Guests who won't follow Family Promise's 28-page manual, don't stay clean and sober, or leave the nondenominational program aren't welcome to come back. And not everyone is admitted.
"My sniffer is pretty good, but I've been conned a few times," Salmon says.
"One of the toughest parts of the job is turning people away. I had a very desperate mother of six kids call me the other day, but our resources are limited."
Salmon is the sole employee at the agency, whose offices include a downtown "day center" where clients may store belongings, receive mail, and hunt for work. Family Promise's $100,000 annual budget comes entirely from donations.
"While we're always struggling to pay our bills, if [Gov.] Christie makes budget cuts, we can still do what we do," Salmon says.
Volunteers such as Dennis J. Zisa, a Camden Realtor who lives in Gloucester Township, make it all possible.

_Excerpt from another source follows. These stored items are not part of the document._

(* ===== verification/Paths.v ===== *)
(** Virtual paths: cleaning and joining (internal/vault/path.go), the protected
    content root and its reserved names (internal/vault/content.go), metadata
    directory names (internal/vault/metadir.go) and portable names
    (internal/vault/portable.go).

    The message an error carries is its Go format string; the arguments are
    dropped, nothing in the program reads them back. *)
From S2P Require Export GoPath.

(** internal/vault/path.go:13-27 [CleanVirtualPath] *)
Definition CleanVirtualPath (input : string) : result string :=
  let s := trim_prefix (trim_space (replace_byte backslash slash input)) "/" in
  if String.eqb s "" || String.eqb s "." then Ok ""
  else
    let cleaned := path_clean s in
    if String.eqb cleaned "." then Ok ""
    else if has_prefix cleaned "../" || String.eqb cleaned ".." || path_is_abs cleaned
    then Err (ENew "invalid virtual path %q")
    else Ok cleaned.

(** internal/vault/path.go:29-46 [virtualJoin]; the OS separator is [/]. *)
Definition virtualJoin (base rel : string) : result string :=
  base ← CleanVirtualPath base;
  rel ← CleanVirtualPath (replace_byte slash slash rel);
  if String.eqb base "" then Ok rel
  else if String.eqb rel "" then Ok base
  else Ok (path_join [base; rel]).

(** internal/vault/metadir.go:20-20 [MetadataDirNames] *)
Definition MetadataDirNames : list string := ["SeaVaultData"; ".seavault"].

Four or five times a year, he and his wife, Maureen, stay overnight with families at St. Charles Borromeo Roman Catholic Church in Turnersville - one of the churches that helped get Family Promise started in the county.
Other volunteers drive the van that transports guests, as well as the roll-away beds that Family Promise will soon replace with air mattresses, thanks to a grant. Most often, the families sleep in classrooms at church schools.
"We've been blessed," says Zisa, 61. "And working in Camden, I'm particularly sensitive to the housing challenges facing lower-income people."
As Salmon notes, "Cheap housing is not where the employment is. Public transportation to get from affordable housing to employment is not affordable, and we haven't begun to factor in the cost of child care."
Clients - usually a single mother and her child, or children - are referred by other agencies or churches.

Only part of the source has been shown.